19 thoughts on “Why It Does Sometimes Matter What Other People Think.

  1. Meg says:

    Lol @ the last tid bit there. You’re the sweetest!! I don’t feel the need to reiterate that I love you. It’s pretty obvious =P

    You’re right though. Sometimes caring about what people think of you gets you the furthest (farthest?). that’s how I do well in my classes a lot of the time. I CARE what my professors think about me, especially the ones that show respect for me and show that they care.

    =]

  2. You know a lot of people actually go around wondering what people think of them. I know someone that will not just run to the store in sweat pants and a t-shirt because they are sick; they will get up and get dressed, fix hair, and makeup then go to the store, to just fall right back in the bed. I believe if someone is going to judge (in a bad way) you then apparently they don’t know you at all. 🙂 The people who judge you are not the people directing and living your life, you are. Anyway… haha!!
    Sounds like you have a wonderful friend, you need to keep that one 🙂 Thanks for sharing and of course you have my brain thinking again.

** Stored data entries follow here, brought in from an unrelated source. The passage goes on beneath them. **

Lemma file_change_clears_witness :
  ((λ st, values st !! "avatar") <$>
     change (Field Samples.clsx Samples.styles (Samples.field "avatar" "file")
               (Engine.setValue "avatar" (JFile Samples.photo) Samples.empty)).1
       (Samples.selecting [])
       (Engine.setValue "avatar" (JFile Samples.photo) Samples.empty))
  = Some (Some JNull).
Proof.
  destruct (file_change_clears Samples.clsx Samples.styles
              (Samples.field "avatar" "file")
              (Engine.setValue "avatar" (JFile Samples.photo) Samples.empty)
              (Samples.selecting [])
              eq_refl eq_refl eq_refl eq_refl (or_introl eq_refl)) as [-> _].
  reflexivity.
Defined.

(** C10, as the claim has it, fails: with an [onChange] among the
    passthrough attributes, a change event with no file selected leaves the
    stored file where it was. *)
Lemma file_change_overridden_keeps_value :
  let p := Samples.with_rest {[ "onChange" := PHandler Samples.ownOnChange ]}
             (Samples.field "avatar" "file") in
  let st := Engine.setValue "avatar" (JFile Samples.photo) Samples.empty in
  let out := (Field Samples.clsx Samples.styles p st).1 in
  truthyProp (getProp (rest p) "multiple") = false
  ∧ ((λ st', values st' !! "avatar") <$> change out (Samples.selecting []) st)
    = Some (Some (JFile Samples.photo)).
Proof. vm_compute. split; reflexivity. Qed.

(** ** What a render does to the engine *)

Lemma set_fields_insert_twice n o st :
  set_fields (<[n := o]>) (set_fields (<[n := o]>) st) = set_fields (<[n := o]>) st.
Proof. unfold set_fields. simpl. by rewrite insert_insert_eq. Qed.

(** Mapping a render that always yields the same state change. *)
Lemma mapM_Render {A B} (f : A → Render B) (g : A → B) (F : FormState → FormState) l st :
  (∀ a st, f a st = (g a, F st)) →
  (∀ st, F (F st) = F st) →
  mapM f l st = (map g l, match l with [] => st | _ => F st end).
Proof.
  intros Hf HF. revert st. induction l as [|a l IH]; intros st; [reflexivity|].
  simpl. unfold mbind, Render_bind. rewrite Hf, IH. simpl.
  destruct l; [reflexivity|]. by rewrite HF.
Qed.

Section RenderFacts.

Variable cn : list ClassValue → string.
Variable styles : Styles.

(** The markup of [inputElement] does not depend on the engine state it runs
    in, and all it does to that state is to bind the field, or nothing. *)
Lemma inputElement_effect p ty vs hasError :
  ∃ (m : ReactNode) (b : bool) (o : RegisterOptions), ∀ st,
    inputElement cn styles p ty vs hasError st
    = (m, if b then set_fields (<[name p := o]>) st else st).
Proof.
  unfold inputElement.
  destruct (fieldType ty) as [[]|];
    try (destruct (options p) as [opts|]);
    try (eexists _, true, _; intros st; reflexivity);
    try (eexists _, false, noOptions; intros st; reflexivity).
  destruct opts as [|opt opts].
  - eexists _, false, noOptions. intros st. reflexivity.
  - eexists _, true, noOptions. intros st.
    unfold mbind at 1, Render_bind at 1.
    erewrite mapM_Render;
      [reflexivity | intros; reflexivity | apply set_fields_insert_twice].
Qed.

Lemma Field_effect p vs es :
  ∃ (m : ReactNode) (b : bool) (o : RegisterOptions), ∀ st,
    values st = vs → errors st = es →
    Field cn styles p st = (m, if b then set_fields (<[name p := o]>) st else st).
Proof.
  destruct (shouldRender p vs) eqn:Hs.
  - destruct (inputElement_effect p (default "text" (type p)) vs
                (bool_decide (is_Some (es !! name p)))) as (m & b & o & Hin).
    exists (wrapper styles p (default "text" (type p)) (es !! name p)
              (bool_decide (is_Some (es !! name p))) m), b, o.
    intros st Hv He.
    rewrite Field_shown by (by rewrite Hv). simpl. rewrite Hv, He, Hin. reflexivity.
  - exists (RJs JNull), false, noOptions. intros st Hv He.
    rewrite Field_hidden by (by rewrite Hv). reflexivity.
Qed.

End RenderFacts.

(** ** Determinism *)

(** C8.  The markup that [Field] computes is a function of the descriptor,
    the watched values and the error map alone: two renders against engine
    states that agree on values and errors yield the same markup.  And
    rendering is idempotent: a second render, run against the state the
    first one left, yields the same markup and leaves that state as it is. *)
Theorem Field_deterministic cn styles p st1 st2 :
  values st1 = values st2 →
  errors st1 = errors st2 →
  (Field cn styles p st1).1 = (Field cn styles p st2).1
  ∧ Field cn styles p (Field cn styles p st1).2 = Field cn styles p st1.
Proof.
  intros Hv He.
  destruct (Field_effect cn styles p (values st1) (errors st1)) as (m & b & o & HF).
  rewrite (HF st1 eq_refl eq_refl), (HF st2 (eq_sym Hv) (eq_sym He)).
  split; [reflexivity|]. simpl.
  destruct b; [|apply HF; reflexivity].
  rewrite (HF (set_fields _ st1)) by reflexivity.
  by rewrite set_fields_insert_twice.
Qed.
(** The check, read off the bytes the connection has still to hand out. *)
Theorem checkPrefix_stream p cache :
  exists p1, sameConn p p1 /\
    match scanStream prefixLen 1 (pending p) (read_error (conn p)) with
    | ScanError e => checkPrefix p cache = (Some e, p1, cache) /\ pending p1 = pending p
    | ScanMismatch =>
      checkPrefix p cache = (None, p1, cache) /\ pending p1 = pending p
      /\ buffered (bufReader p1) <> ""
    | ScanMatch =>
      match cut_at LF (pending p) with
      | None =>
        checkPrefix p cache = (Some (read_error (conn p)), closeConn p1, cache)
        /\ pending p1 = ""
      | Some (line, rest) =>
        checkPrefix p cache = parseHeader line p1 cache /\ pending p1 = rest
      end
    end.
Proof.
  unfold proxyprotocol.checkPrefix, pending.
  destruct (scanPrefix prefixLen 1 (bufReader p) (conn p)) as [[sc r] c] eqn:Hscan.
  apply scanPrefix_spec in Hscan as (Hsc & Hs & Hsock & Hbuf).
  rewrite <- Hs, <- (sameSocket_read_error _ _ Hsock) in Hsc |- *.
  rewrite <- Hsc. clear Hsc. destruct sc.
  - exists (setReader p r c). split; [now apply sameConn_setReader | auto].
  - exists (setReader p r c). split; [now apply sameConn_setReader |].
    repeat split; auto. cbn [setReader bufReader].
    specialize (Hbuf eq_refl). destruct (buffered r); [simpl in Hbuf; lia | discriminate].
  - cbn [bufReader conn setReader].
    destruct (ReadString LF r c) as [[[line err] r2] c2] eqn:HR.
    apply ReadString_spec in HR as (Hsock2 & HR).
    exists (setReader p r2 c2).
    split; [apply sameConn_setReader; eapply sameSocket_trans; eauto |].
    destruct (cut_at LF (buffered r ++ stream c)) as [[l rest]|].
    + destruct HR as (-> & -> & Hrest). auto.
    + destruct HR as (-> & -> & Hrest). auto.
Qed.

(** ** The header line *)

Lemma strip_two (h : string) (x y : ascii) :
  let line := h ++ String x (String y "") in
  slice_to (String.length line - 2) line = h.
Proof.
  cbv zeta. rewrite str_length_app. cbn [String.length].
  replace (String.length h + 2 - 2) with (String.length h) by lia.
  apply slice_to_app.
Qed.

Lemma header_fields (proto src dst sport dport : string) :
  plain proto -> plain src -> plain dst -> plain sport -> plain dport ->
  Split " " (headerLine proto src dst sport dport)
  = ["PROXY"; proto; src; dst; sport; dport].
Proof.
  intros [H1 _] [H2 _] [H3 _] [H4 _] [H5 _]. unfold headerLine.
  change ("PROXY " ++ ?s) with ("PROXY" ++ String " " s).
  rewrite Split_cons by reflexivity.
  repeat match goal with
         | |- context [" " ++ ?s] => change (" " ++ s) with (String " " s)
         end.
  rewrite !Split_cons by assumption.
  now rewrite Split_plain.
Qed.
(** * The replica-set controller of the MongoDB Kubernetes operator

    A shallow embedding of [pkg/controller/mongodb/mongodb_controller.go]:
    the domain namer [getDomain], the automation-config builder, the
    config-map builder, the stateful-set builder and the [Reconcile]
    control loop, followed by the properties the specification states
    about them. *)

From Stdlib Require Import ZArith Ascii.
From stdpp Require Import base option list strings gmap.

Local Open Scope string_scope.

(** ** Constants of the controller *)

Definition automationConfigKey : string := "automation-config".
Definition agentName : string := "mongodb-agent".
Definition agentImageEnvVariable : string := "AGENT_IMAGE".

(** ** Go errors

    A Go [error] is an opaque value with an [Error()] message.  The
    controller inspects an error in one way only, [errors.IsNotFound]; the
    kind tag carries that and the error kinds the specification names. *)

Inductive ErrorKind : Type :=
  | NotFoundError
  | ReadError
  | SerializationError
  | BuildError
  | UpsertError.

Record error : Type := mkError { errKind : ErrorKind; Error : string }.

Module errors.
Definition IsNotFound (err : error) : bool :=
  match errKind err with
  | NotFoundError => true
  | _ => false
  end.
End errors.

(** ** The MongoDB resource (package [mdbv1]) *)

Module mdbv1.

(** Modelled from the spec: the declaration of the [MongoDB] type is not
    part of the controller file.  The controller reads [Name],
    [Namespace], [Spec.Members] and [Spec.Version]; the specification's
    DesiredState adds an optional service name and an optional
    cluster-domain override (empty when absent).  [Members] is a Go
    [int]; the controller passes it on and computes nothing with it. *)
Record MongoDBSpec : Type := mkMongoDBSpec {
  Members : Z;
  Version : string;
  SpecServiceName : string;
  SpecClusterDomain : string
}.

Record MongoDB : Type := mkMongoDB {
  Name : string;
  Namespace : string;
  Spec : MongoDBSpec
}.

(** Modelled from the spec: method [ServiceName] of [MongoDB].  The
    service name of the desired state, defaulted to the cluster name
    followed by [-service] when absent. *)
Definition ServiceName (m : MongoDB) : string :=
  if String.eqb (SpecServiceName (Spec m)) "" then Name m ++ "-service"
  else SpecServiceName (Spec m).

    • lol i don’t understand people like that. i always leave the house looking like i just rolled out of bed (usually because i have :P)
      anyway, love this comment and i totally agree! big difference between judging and commenting out of love.
      i love that i make you think 🙂 it’s a lovely compliment to me.

      • Tariffs can be called a tax, paehrps, but they’re really two different things. First of all, they’re meant to discourage the purchase of foreign produced items in favor of domestic ones. That is a tax. You force consumers to pay more for a product that they want to buy so that some producer can get more money and stay in business. That’s supposedly favorable to domestic manufacturers and their shareholders and employees and buys some votes.But it is still a tax on all consumers who have to pay the duties.Second, should the consumer, for whatever reason, decide to bite the bullet and purchase the alien product, the state gets a chunk of the price. So the tariff is as much of an advantage to the state as it is a burden on the consumer.It is a burden on the consumer. Romney lied just as Obama always lies. Both are lawyers by training and know nothing substantive about real world economics. Which is why the US will have trouble no matter which one gets elected.

  3. I believe you should really start to worry when entire groups of people start to think negative things about ones-self. Such is especially important in a business environment where diversity is strong.

  4. I agree completely.

    If someone I trusted and loved came to me, I would care what they think! How can I have a healthy relationship with someone if I care nothing about how they view me? I’m not going to change who I am, but I’m also not going to be a jerk… or maybe I put on a nice shirt before going out rather than my PJ’s, which I’m sure we would all agree is SO much more comfortable. But not the image I want to put out.

    I also have to think about this at work. I’m a teacher. It does matter what the parents think of me. They are my paycheck. If I stop caring and then I will lose students or maybe even my job.

    I think that we should listen to those who love us and trust us to help us stay on the path of being good people. And ignore those people we know just want to bring us down.